Entretien avec Pierre Célestin Rwabukumba, coordinateur du Rwanda Stock Exchange

PCRFormé aux Etats-Unis à la New York State University de Buffalo (Bachelor of Economics), Pierre Célestin Rwabukumba a démarré sa carrière dans le monde de la Finance comme courtier en bourse à Wall Street. Il revient en 2004 à Kigali et rejoint la Banque nationale du Rwanda qui lui confie la mission de créer de toutes pièces un marché des capitaux. Une tâche ardue et ambitieuse, mais 9 ans plus tard l’objectif a été pleinement atteint. Coordinateur du Rwanda Stock Exchange, et à ce titre directeur opérationnel de l’institution, Pierre Célestin Rwabukumba évoque pour Terangaweb les défis et perspectives de la jeune place boursière rwandaise. A 39 ans, il sait que l’aventure ne fait que commencer. 
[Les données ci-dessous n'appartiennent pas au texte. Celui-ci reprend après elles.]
(** The strap generator checks nothing: on a library without cells it raises
    [IndexError] and in no other case; with a pitch that is not positive and
    a first strap that fits, the loop never ends, whatever the fuel. *)
Theorem draw_metal1_failures (lib : GdsLibrary)
  (length_x width pitch total_y : Q) (layer datatype : Z) :
  (forall fuel,
      draw_metal1 fuel lib length_x width pitch total_y layer datatype
      = Raised IndexError <-> cells lib = []) /\
  (cells lib <> [] -> pitch <= 0 -> width <= total_y ->
   forall fuel,
     draw_metal1 fuel lib length_x width pitch total_y layer datatype
     = OutOfFuel).
Proof.
  split.
  - intros fuel. unfold draw_metal1, first_cell.
    destruct (cells lib) as [|c cs]; [split; reflexivity|].
    destruct (strap_loop fuel c 0 _ _ _ _ _ _); split; discriminate.
  - intros Hc Hp Hw fuel. unfold draw_metal1, first_cell.
    destruct (cells lib) as [|c cs]; [congruence|].
    rewrite (strap_loop_stuck length_x width pitch total_y layer datatype
               Hp Hw fuel c 0); [reflexivity | lra].
Qed.

Lemma draw_metal1_failures_witness :
  draw_metal1 5 empty_lib 50 4 10 60 110 0 = Raised IndexError /\
  cells demo_tracks <> [] /\ 0 <= 0 /\ 4 <= 60 /\
  draw_metal1 1000 demo_tracks 50 4 0 60 110 0 = OutOfFuel.
Proof.
  assert (Hc : cells demo_tracks <> []) by (vm_compute; discriminate).
  assert (Hp : 0 <= 0) by (unfold Qle; simpl; lia).
  assert (Hw : 4 <= 60) by (unfold Qle; simpl; lia).
  split.
  - apply (proj1 (draw_metal1_failures empty_lib 50 4 10 60 110 0) 5%nat).
    reflexivity.
  - split; [exact Hc|]. split; [exact Hp|]. split; [exact Hw|].
    exact (proj2 (draw_metal1_failures demo_tracks 50 4 0 60 110 0)
             Hc Hp Hw 1000%nat).
Defined.

(** ** What the via generator does to the library *)

Lemma via_centers_length `{Externals} (cell : Cell) (spec : ViaGenSpec)
  (rng : Generator) (m1_layer m2_layer : Z) :
  (length (via_centers cell spec rng m1_layer m2_layer)
   <= length (List.filter (size_ok (via_x spec) (via_y spec))
                (_calc_candidates cell m1_layer m2_layer
                   (enclosure_x spec) (enclosure_y spec))))%nat.
Proof.
  unfold via_centers.
  etransitivity; [apply submseteq_length, pitch_clean_submseteq|].
  etransitivity; [apply sublist_length, sample_sublist_filter|].
  rewrite length_map. reflexivity.
Qed.

(** A run of the via generator appends the vias it returns, in their order,
    behind the polygons of the first cell and changes nothing else: the
    name of the cell, the other cells and the units of the library stay.
    Every via carries the via layer and datatype, and there are at most as
    many vias as candidates that pass the size filter. *)
Theorem generate_vias_appends `{Externals} (lib : GdsLibrary)
  (spec : ViaGenSpec) (m1_layer m2_layer : Z)
  (vias : list Polygon) (lib' : GdsLibrary) :
  generate_vias_from_metals lib spec m1_layer m2_layer = Done (vias, lib') ->
  exists cell others,
    cells lib = cell :: others /\
    lib' = mkLib (lib_unit lib) (lib_precision lib)
                 (mkCell (name cell) (polygons cell ++ vias) :: others) /\
    Forall (fun via => poly_layer via = via_layer spec /\
                       poly_datatype via = via_datatype spec) vias /\
    (length vias
     <= length (List.filter (size_ok (via_x spec) (via_y spec))
                  (_calc_candidates cell m1_layer m2_layer
                     (enclosure_x spec) (enclosure_y spec))))%nat.
Proof.
  intros Hrun. apply generate_vias_effect in Hrun.
  destruct Hrun as (cell & others & Hc & Hv & Hl & _).
  exists cell, others. split; [exact Hc|]. split; [exact Hl|]. split.
  - rewrite Hv. apply Forall_map. apply List.Forall_forall.
    intros c _. split; reflexivity.
  - rewrite Hv, length_map. apply via_centers_length.
Qed.

Lemma generate_vias_appends_witness :
  let run := @generate_vias_from_metals demo_externals demo_metal_lib
               demo_via_spec 110 111 in
  let vias := fst (value_of ([], empty_lib) run) in
  let lib' := snd (value_of ([], empty_lib) run) in
  run = Done (vias, lib') /\
  length vias = 6%nat /\
  exists cell others,
    cells demo_metal_lib = cell :: others /\
    lib' = mkLib (lib_unit demo_metal_lib) (lib_precision demo_metal_lib)
                 (mkCell (name cell) (polygons cell ++ vias) :: others).
Proof.
  intros run vias lib'.
  assert (Hrun : run = Done (vias, lib')) by (vm_compute; reflexivity).
  split; [exact Hrun|]. split; [vm_compute; reflexivity|].
  destruct (@generate_vias_appends demo_externals demo_metal_lib
              demo_via_spec 110 111 vias lib' Hrun)
    as (cell & others & Hc & Hl & _).
  exists cell, others. split; assumption.
Defined.

Lemma get_layer_polys_app (cell : Cell) (extra : list Polygon)
  (layer datatype : Z) :
  Forall (fun p => Z.eqb (poly_layer p) layer
                   && Z.eqb (poly_datatype p) datatype = false) extra ->
  _get_layer_polys (mkCell (name cell) (polygons cell ++ extra))
                   layer datatype
  = _get_layer_polys cell layer datatype.
Proof.
  intros H. unfold _get_layer_polys. cbn [polygons].
  rewrite List.filter_app, (filter_all_false _ extra H), app_nil_r.
  reflexivity.
Qed.

Lemma other_key_eqb (layer datatype m_layer : Z) :
  other_key layer datatype m_layer ->
  Z.eqb layer m_layer && Z.eqb datatype 0 = false.
Proof.
  intros [Hl | Hd]; apply andb_false_iff.
  - left. apply Z.eqb_neq. exact Hl.
  - right. apply Z.eqb_neq. exact Hd.
Qed.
Terangaweb : Bonjour M. Rwabukumba. Pourriez-vous nous décrire brièvement la genèse du Rwanda Stock Exchange. 

 Pierre Célestin Rwabukumba : Le RSE a été officiellement lancé en janvier 2011, au moment de l’introduction en bourse de la Bralirwa (brasserie), la première société nationale à faire appel à l’épargne publique sur le marché des actions. Auparavant, il existait une structure de transactions de gré à gré appelé le Rwanda Over the Counter Exchange qui avait pour sa part été mise en place dès janvier 2008. Les échanges portaient principalement sur des titres de NMG et KCB, deux sociétés étrangères faisant l’objet d’un cross-listing, ainsi que sur quelques émissions obligataires. Une période initiale qui nous aura permis de nous rôder et de monter progressivement en puissance jusqu’à proposer aux investisseurs une structure boursière complète, l’actuel Rwanda Stock Exchange

Terangaweb : Justement, où en est aujourd’hui le RSE ?

Pierre Célestin Rwabukumba : C’est une jeune bourse en pleine ascension qui bénéficie de la dynamique positive actuelle du Rwanda, tout en devant bien entendu relever les défis qui sont propres aux nouvelles institutions. Depuis le 1er janvier 2012, le tout nouveau RSE share index a ainsi enregistré une progression de plus de 60 %. Quant au volume global de transactions l’année dernière, il a quasiment été égal à celui enregistré en 2011, année pourtant faste avec deux introductions en bourse (Bralirwa et BK). Et 2013 devrait confirmer cette tendance. Au niveau des introductions en bourse, plusieurs sociétés tant rwandaises que provenant de la sous-région (Kenya, Ouganda, Tanzanie) ont d’ores et déjà prévu d’ouvrir leur capital prochainement, ce qui accroîtra mécaniquement la profondeur du marché. La cotation des titres sera de plus entièrement automatisée et électronique d’ici juin 2013 et avec l’intégration régionale en cours dans le cadre de la Communauté de l’Afrique de l’Est, nous travaillons à la mise en place d’un système commun de bouclement des opérations qui permettra à tout investisseur d’acquérir des titres dans toute la sous-région avec la même facilité et la même rapidité que sur son propre marché domestique. 

Rwanda-Stock-ExchangeTerangaweb : Vous évoquez les défis auxquels doit faire face une jeune institution telle que le RSE. Quels sont-ils ?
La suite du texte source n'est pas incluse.